My first impression of Guatemala was a good one. It is a beautiful country; it is mountainous, with terraced hills, numerous looming volcanoes, and diverse forests. Traffic is busy and chaotic, people are everywhere and food stalls; notably fruit, line the roadside. Churches stand tall in every town, Catholicism being the main religion here. And of course, a town is not complete without a football field, even if it does consist of a dirt patch with makeshift goals at times. I was looking forward to getting out the small football I carry with me everywhere when I travel.

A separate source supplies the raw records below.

Lemma ptrs_inv_reachable next hands x :
  concat hands ≡ₚ Bs → (∀ x, x ∈ Bs → ptr_in (next x)) → rtc sstep (stack_start next hands) x → ptrs_inv x.
Proof. intros Hb Hn Hr. apply (rtc_preserve _ _ ptrs_inv_step _ _ Hr). by apply stack_rep_start. Qed.
End Race.

(** ** Theorems *)

(** C13: As long as no [pop] swaps a head that was changed 16 times since its load, no block is
    lost and none is in two places: in every state of every interleaving, the blocks of the list
    and those of the threads are together the blocks that the threads began with. The counter lags
    behind the length of the list by what the threads have yet to add, modulo 2^64, so it is the
    length when all threads are idle. *)
Theorem stack_no_block_lost Bs next hands x :
  Forall stack_block Bs → NoDup Bs → concat hands ≡ₚ Bs → (∀ y, y ∈ Bs → ptr_in Bs (next y)) →
  rtc fresh_step (stack_start next hands) x →
  ∃ l, stack_list (sh_next (ss_shared x)) (head_ptr (sh_head (ss_shared x))) l ∧ l ++ all_hands x ≡ₚ Bs ∧
    sh_usage (ss_shared x) = wrap64 (zlen l - all_owed (ss_threads x)) ∧
    (Forall (λ t, st_pc t = SIdle) (ss_threads x) → sh_usage (ss_shared x) = wrap64 (zlen l)).
Proof.
  intros HBs Hnd Hb Hn Hr.
  destruct (stack_rep_reachable Bs HBs Hnd next hands x Hb Hn Hr) as (l & (_ & [Hl _] & Hp & _ & Hu) & _).
  exists l. do 3 (split; [done|]). intros Hidle. rewrite Hu. f_equal. clear -Hidle.
  enough (all_owed (ss_threads x) = 0) by lia. induction Hidle as [|t ts Ht _ IH]; [done|].
  change (owed t + all_owed ts = 0). unfold owed. rewrite Ht. lia.
Qed.

(** C14: With the same proviso the list is an atomic stack, whatever the interleaving: each access
    that matters puts the whole chain of a push in front of it, or takes the whole chain of a pop
    from its front, in one step, and all other accesses change neither it nor what the threads
    hold; so what any run reaches is what a run of the abstract stack reaches. *)
Theorem stack_refines_atomic Bs next hands x :
  Forall stack_block Bs → NoDup Bs → concat hands ≡ₚ Bs → (∀ y, y ∈ Bs → ptr_in Bs (next y)) →
  rtc fresh_step (stack_start next hands) x →
  ∃ l, stack_list (sh_next (ss_shared x)) (head_ptr (sh_head (ss_shared x))) l ∧
    rtc astep (mkAStack [] hands) (mkAStack l (thread_blocks <$> ss_threads x)).
Proof.
  intros HBs Hnd Hb Hn Hr.
  destruct (stack_rep_reachable Bs HBs Hnd next hands x Hb Hn Hr) as (l & (_ & [Hl _] & _) & Ha). by exists l.
Qed.

(** In every interleaving, however stale the swaps, an access reads or writes the link of one
    of the allocator's blocks, never of null or of anything else. *)
Theorem stack_accesses_blocks Bs next hands x tid t y :
  Forall stack_block Bs → concat hands ≡ₚ Bs → (∀ y, y ∈ Bs → ptr_in Bs (next y)) →
  rtc sstep (stack_start next hands) x → ss_threads x !! tid = Some t → touched t = Some y → y ∈ Bs.
Proof.
  intros HBs Hb Hn Hr Ht Hy. destruct (ptrs_inv_reachable Bs HBs next hands x Hb Hn Hr) as [_ Hts].
  destruct (proj1 (Forall_lookup _ _) Hts tid t Ht) as [Hpc _]. destruct t as [pc held]. cbn in Hpc.
  destruct pc; try done; injection Hy as <-; apply tail_in; apply Hpc.
Qed.
(* ===== verification/StackRaceLive.v ===== *)
(** * Progress of the threads on a per-cpu list, and two schedules that go wrong

    The loops of [try_push] and [pop] are lock-free. Schedules are executable here: [play] runs
    one, and what it reaches is reachable. With it: a tag of four bits comes round again, and a
    block is handed out twice; and a counter is below zero while a push is on its way. *)

From S2P Require Import Prelude Bits Lib SizeClass Sys BlockList Interconnect InterconnectSpec StackRace StackRaceSpec.

#[local] Existing Instance default_build.

(** ** Lock-freedom *)

(** One thread makes an access, and a weak compare-and-swap does not fail without a reason. *)
Definition access (x y : sstate) : Prop :=
  ∃ tid t s' t', ss_threads x !! tid = Some t ∧ stack_step false (ss_shared x) t = Some (s', t') ∧
    y = mkSS s' (<[tid := t']> (ss_threads x)).

(** The head that a thread has loaded is the current one, if the version is. *)
Definition pc_current (s : shared) (pc : spc) : Prop :=
  match pc with
  | PushLink _ cur ver | PushCas _ cur ver | PopWalk _ _ cur ver _ | PopNew _ _ cur ver | PopCas _ _ cur ver _ =>
      ver ≤ sh_ver s ∧ (ver = sh_ver s → cur = sh_head s)
  | _ => True
  end.

(** The accesses that are left until the thread swaps the head or ends its call, while nobody else
    swaps it: [again] more if its next swap fails. *)
Definition rank (s : shared) (pc : spc) : nat :=
  let again ver n := if ver =? sh_ver s then O else n in
  (match pc with
   | SIdle => 0
   | PushCount _ => 1
   | PopCut _ => 1
   | PopCount _ => 2
   | PushCas _ _ ver => 1 + again ver 2
   | PushLink _ _ ver => 2 + again ver 2
   | PopCheck b => b + 5
   | PopLoad b => b + 4
   | PopWalk b _ _ ver todo => todo + 3 + again ver (b + 5)
   | PopNew b _ _ ver => 2 + again ver (b + 5)
   | PopCas b _ _ ver _ => 1 + again ver (b + 5)
   end)%nat.

Definition total_rank (x : sstate) : nat := sum_list_with (λ t, rank (ss_shared x) (st_pc t)) (ss_threads x).
Definition current (x : sstate) : Prop := Forall (λ t, pc_current (ss_shared x) (st_pc t)) (ss_threads x).

Lemma set_version s t sp s' t' :
  stack_step sp s t = Some (s', t') → sh_ver s' = sh_ver s ∧ sh_head s' = sh_head s ∨ sh_ver s' = sh_ver s + 1.
Proof.
  destruct t as [pc held]. destruct pc; cbn; intros E; try (injection E as <- <-; auto); [done| |].
  - destruct ((sh_head s =? cur) && negb sp); injection E as <- <-; auto.
  - destruct (sh_head s =? cur); injection E as <- <-; auto.
Qed.

Lemma current_now s : sh_ver s ≤ sh_ver s ∧ (sh_ver s = sh_ver s → sh_head s = sh_head s).
Proof. done. Qed.

Lemma step_current sp s t s' t' :
  stack_step sp s t = Some (s', t') → pc_current s (st_pc t) → pc_current s' (st_pc t').
Proof.
  destruct t as [pc held]. destruct pc; cbn; intros E Hc; try (injection E as <- <-; done); [done| | | | |].
  - destruct ((sh_head s =? cur) && negb sp); injection E as <- <-; [done|apply current_now].
  - injection E as <- <-. by case_match.
  - injection E as <- <-. cbn. case_zb; [done|]. destruct (b - 1)%nat; apply current_now.
  - injection E as <- <-. cbn. case_zb; [done|]. by destruct (todo - 1)%nat.
  - destruct (sh_head s =? cur); injection E as <- <-; done.
Qed.

Lemma other_current s s' pc :
  sh_ver s' = sh_ver s ∧ sh_head s' = sh_head s ∨ sh_ver s' = sh_ver s + 1 → pc_current s pc → pc_current s' pc.
Proof. intros [[Hv Hh]|Hv]; destruct pc; cbn; try done; rewrite ?Hv, ?Hh; try done; intros [? ?]; (split; [lia|]; intros ?; lia). Qed.

Lemma current_step x y : current x → sstep x y → current y.
Proof.
  intros Hx [tid Hst]. unfold current in *.
  destruct Hst as [sp s ts t s' t' Ht Hst|s ts t s' t' Ht Hst]; cbn [ss_shared ss_threads] in *.
  - apply Forall_insert; [|eapply step_current; [exact Hst|by apply (proj1 (Forall_lookup _ _) Hx tid)]].
    eapply Forall_impl; [exact Hx|]. intros u. apply other_current. by eapply set_version.
  - assert (sh_ver s' = sh_ver s ∧ sh_head s' = sh_head s) as Hs by by destruct Hst.
    apply Forall_insert; [|destruct Hst; [done|apply current_now|done]].
    eapply Forall_impl; [exact Hx|]. intros u. apply other_current. by left.
Qed.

Some of the local wild life

I soon became introduced to the reality of Guatemalan roads; a supposedly nine-hour trip took fourteen hours after a demonstration closed the main road, forcing the bus to take a back road. As if nine hours wasn’t long enough for what was only a 400km journey. That same journey encountered narrow cobbled city streets, a minor accident with another car requiring negotiation, and a small payout to repay the damage, and then after an already long day, another road blockage. This time, roadworks, with a predicted 1.5-2 hour waiting time. Once traffic finally got moving, the bus was unable to, requiring passengers to pile out and help push the bus along again. It was an exhausting first day in Guatemala, but one that was highly rewarding; an authentic and realistic impression of this country. I knew I was in for a treat.

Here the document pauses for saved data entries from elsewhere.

(** The model with views and the interleaved one agree: an access that reads the newest write is
    an access of [StackRace.v], on the newest values. A swap of [try_push] that fails on the value
    that it compares with is a spurious failure there. *)
Theorem weak_step_newest i s t s' t' :
  weak_step i s t = Some (s', t') → reads_newest i s t →
  ∃ spurious s1, stack_step spurious (newest_state s) (newest_thread t) = Some (s1, newest_thread t') ∧ same_shared s1 (newest_state s').
Proof.
  destruct t as [pc held h v]. unfold reads_newest, weak_step, newest_thread. cbn [wt_pc wt_held].
  destruct pc as [|ws cur ver|ws cur ver|n|b|b|b ws cur ver todo|b ws cur ver|b ws cur ver new|ws|ws]; intros E Hi.
  - done.
  - injection E as <- <-. exists false. eexists. split; [reflexivity|apply set_link_newest].
  - cbn [weak_push wt_pc] in E. apply bind_Some in E as ([w r] & Hl & E). cbn [stack_step st_pc push_step].
    assert (sh_head (newest_state s) = w) as Hw by (cbn; by rewrite Hl). rewrite Hw.
    destruct ((w =? cur) && (i =? length (ws_head s))%nat) eqn:Hc.
    + apply andb_true_iff in Hc as [-> _]. injection E as <- <-. exists false. eexists. split; [reflexivity|apply add_head_newest].
    + apply bind_Some in E as (v' & Hv & [= <- <-]). pose proof (load_head_bound _ _ _ _ Hv). destruct Hi as [?|Hi]; [lia|].
      destruct (load_head_newest _ _ _ _ Hv Hi) as [-> ->]. exists true. eexists. split; [|apply same_shared_refl].
      by rewrite andb_false_r, Hw.
  - injection E as <- <-. exists false. eexists. split; [reflexivity|apply same_shared_refl].
  - injection E as <- <-. exists false. eexists. split; [|apply same_shared_refl]. done.
  - cbn [weak_pop wt_pc] in E. apply bind_Some in E as (cur & Hv & [= <- <-]). destruct (load_head_newest _ _ _ _ Hv Hi) as [-> ->].
    exists false. eexists. split; [reflexivity|apply same_shared_refl].
  - cbn [weak_pop wt_pc] in E. apply bind_Some in E as (x & Hx & [= <- <-]). rewrite (read_link_newest _ _ _ _ _ Hx Hi).
    exists false. eexists. split; [reflexivity|apply same_shared_refl].
  - cbn [weak_pop wt_pc] in E. apply bind_Some in E as (x & Hx & [= <- <-]). rewrite (read_link_newest _ _ _ _ _ Hx Hi).
    exists false. eexists. split; [reflexivity|apply same_shared_refl].
  - cbn [weak_pop wt_pc] in E. apply bind_Some in E as ([w r] & Hl & E). cbn [stack_step st_pc pop_step]. exists false.
    assert (sh_head (newest_state s) = w) as Hw by (cbn; by rewrite Hl). rewrite Hw.
    destruct ((w =? cur) && (i =? length (ws_head s))%nat) eqn:Hc.
    + apply andb_true_iff in Hc as [-> _]. injection E as <- <-. eexists. split; [reflexivity|apply add_head_newest].
    + apply bind_Some in E as (v' & Hv & E). pose proof (load_head_bound _ _ _ _ Hv). destruct Hi as [?|Hi]; [lia|].
      destruct (load_head_newest _ _ _ _ Hv Hi) as [Hv' _]. rewrite Hw in Hv'. subst v'. destruct (w =? cur); [done|].
      injection E as <- <-. eexists. split; [reflexivity|apply same_shared_refl].
  - injection E as <- <-. exists false. eexists. split; [reflexivity|apply same_shared_refl].
  - injection E as <- <-. exists false. eexists. split; [reflexivity|apply set_link_newest].
Qed.

(** ** In every run, all accesses are to blocks *)

Section WeakRace.
Context (Bs : list Z) (HBs : Forall stack_block Bs).

(** All that was ever written leads to blocks. *)
Definition weak_shared_ptrs (s : wshared) : Prop :=
  Forall (λ e, head_in Bs e.1) (ws_head s) ∧ ∀ x, x ∈ Bs → Forall (ptr_in Bs) (ws_next s x).
Definition weak_thread_ptrs (t : wsthread) : Prop := pc_ptrs Bs (wt_pc t) ∧ wt_held t ⊆ Bs.
Definition weak_ptrs (x : wshared * list wsthread) : Prop := weak_shared_ptrs x.1 ∧ Forall weak_thread_ptrs x.2.

Lemma set_link_ptrs s x v : weak_shared_ptrs s → x ∈ Bs → ptr_in Bs v → weak_shared_ptrs (set_link s x v).
Proof.
  intros [Hh Hn] Hx Hv. split; [done|]. intros y Hy. cbn. case_zb; [|auto]. apply Forall_app. split; [auto|]. by apply Forall_singleton.
Qed.

Lemma add_head_ptrs s v r : weak_shared_ptrs s → head_in Bs v → weak_shared_ptrs (mkWShared (ws_head s ++ [(v, r)]) (ws_usage s) (ws_next s)).
Proof. intros [Hh Hn] Hv. split; [|done]. apply Forall_app. split; [done|]. by apply Forall_singleton. Qed.

Lemma load_head_ptrs s t i v : weak_shared_ptrs s → load_head s t i = Some v → head_in Bs v.
Proof.
  intros [Hh _]. unfold load_head. destruct (wt_head t <=? i)%nat; [|done]. intros ([w r] & Hl & [= <-])%bind_Some.
  exact (proj1 (Forall_lookup _ _) Hh i _ Hl).
Qed.

Lemma read_link_ptrs s t x i v : weak_shared_ptrs s → x ∈ Bs → read_link s t x i = Some v → ptr_in Bs v.
Proof.
  intros [_ Hn] Hx. unfold read_link. destruct (wt_view t x <=? i)%nat; [|done]. intros Hl.
  exact (proj1 (Forall_lookup _ _) (Hn x Hx) i _ Hl).
Qed.

Lemma weak_push_ptrs i s t s' t' :
  weak_shared_ptrs s → weak_thread_ptrs t → weak_push i s t = Some (s', t') → weak_shared_ptrs s' ∧ weak_thread_ptrs t'.
Proof.
  intros Hs [Hpc Hh] E. destruct t as [pc held h v]. unfold weak_thread_ptrs. cbn [wt_pc wt_held] in *.
  destruct pc as [|ws cur ver|ws cur ver|n|b|b|b ws cur ver todo|b ws cur ver|b ws cur ver new|ws|ws]; cbn [weak_push wt_pc] in E; try done.
  - destruct Hpc as (Hne & Hsub & Hcur). injection E as <- <-. split; [|done].
    apply set_link_ptrs; [done|by apply tail_in|apply Hcur].
  - destruct Hpc as (Hne & Hsub & Hcur). apply bind_Some in E as ([w r] & Hl & E). case_match.
    + injection E as <- <-. split; [|done]. apply add_head_ptrs; [done|].
      apply head_in_pack; [done|right; by apply first_in|apply Hcur].
    + apply bind_Some in E as (x & Hx & [= <- <-]). split; [done|]. split; [|done].
      split; [done|]. split; [done|]. by eapply load_head_ptrs.
  - by injection E as <- <-.
Qed.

I spent the first week of my elective making my way towards the medical center in rural Guatemala, a destination not easily reached. Transport in Guatemala consists of “chicken buses”, a journey I am quite fond of, but something many people dread. If you’re after a smooth journey and perhaps a short nap, the chicken bus isn’t for you. However, despite its discomfort and danger, public transport here is remarkably effective. I have never had difficulty finding the bus I need; with numerous helpful and friendly locals, alongside the persistent yelling of the bus driver, there is no mistaking the direction you need to go. It is only when you start swinging around the corners at full speed along some narrow winding mountain roads, and you notice the sign above the drivers that says ‘adicto a peligro’ (addicted to danger) that you begin to question your willingness to survive the next few months.

This opportunity to see a bit of Guatemala on route to the medical center was a real privilege and a great way to gain perspective of the country I will be in for the next few months. Seeing Volcan Feugo erupt at night (an eruption last year in June killed 2500 people which left much of the road and village devastated) from the top of Volcan Acatenango under a starry sky, has to be one of the most incredible things I have ever seen, and yet the most memorable and important memories so far have been interactions with locals.

Volcan Fuego with activity

Transitioning from locations that fall on a tourist route, where foreigners are plentiful and local interactions are few, and moving progressively more rural until I finally became immersed into an indigenous community; the contrast was marked. I became more aware of the reason I love traveling; that is, the people. Traveling as a backpacker has made me truly respect and value the experience of living in a community. I can appreciate the real privilege we have been given as medical personnel, to enter into and be accepted into a community because of the skills we have. And it is opportunities like these, I travel for. Opportunities to get to know the people, to learn their culture, daily routines, perspectives and understand the unique challenges faced in their society.

Local children playing

I am already beginning to notice real health needs. I am becoming aware of the existence of the ‘double burden’ of disease. The coexisting burden of malnutrition and infectious disease, with an emerging burden of chronic disease as obesity and heart disease have become more common with the influence of western society. Poor dental health is particularly noticeable, and hardly surprising considering the cheap and easy access to sugary food.

I know I won’t be able to make a huge difference in my time here but becoming involved in an indigenous culture that lacks so many of the basic needs we take for granted, will be rewarding and challenging.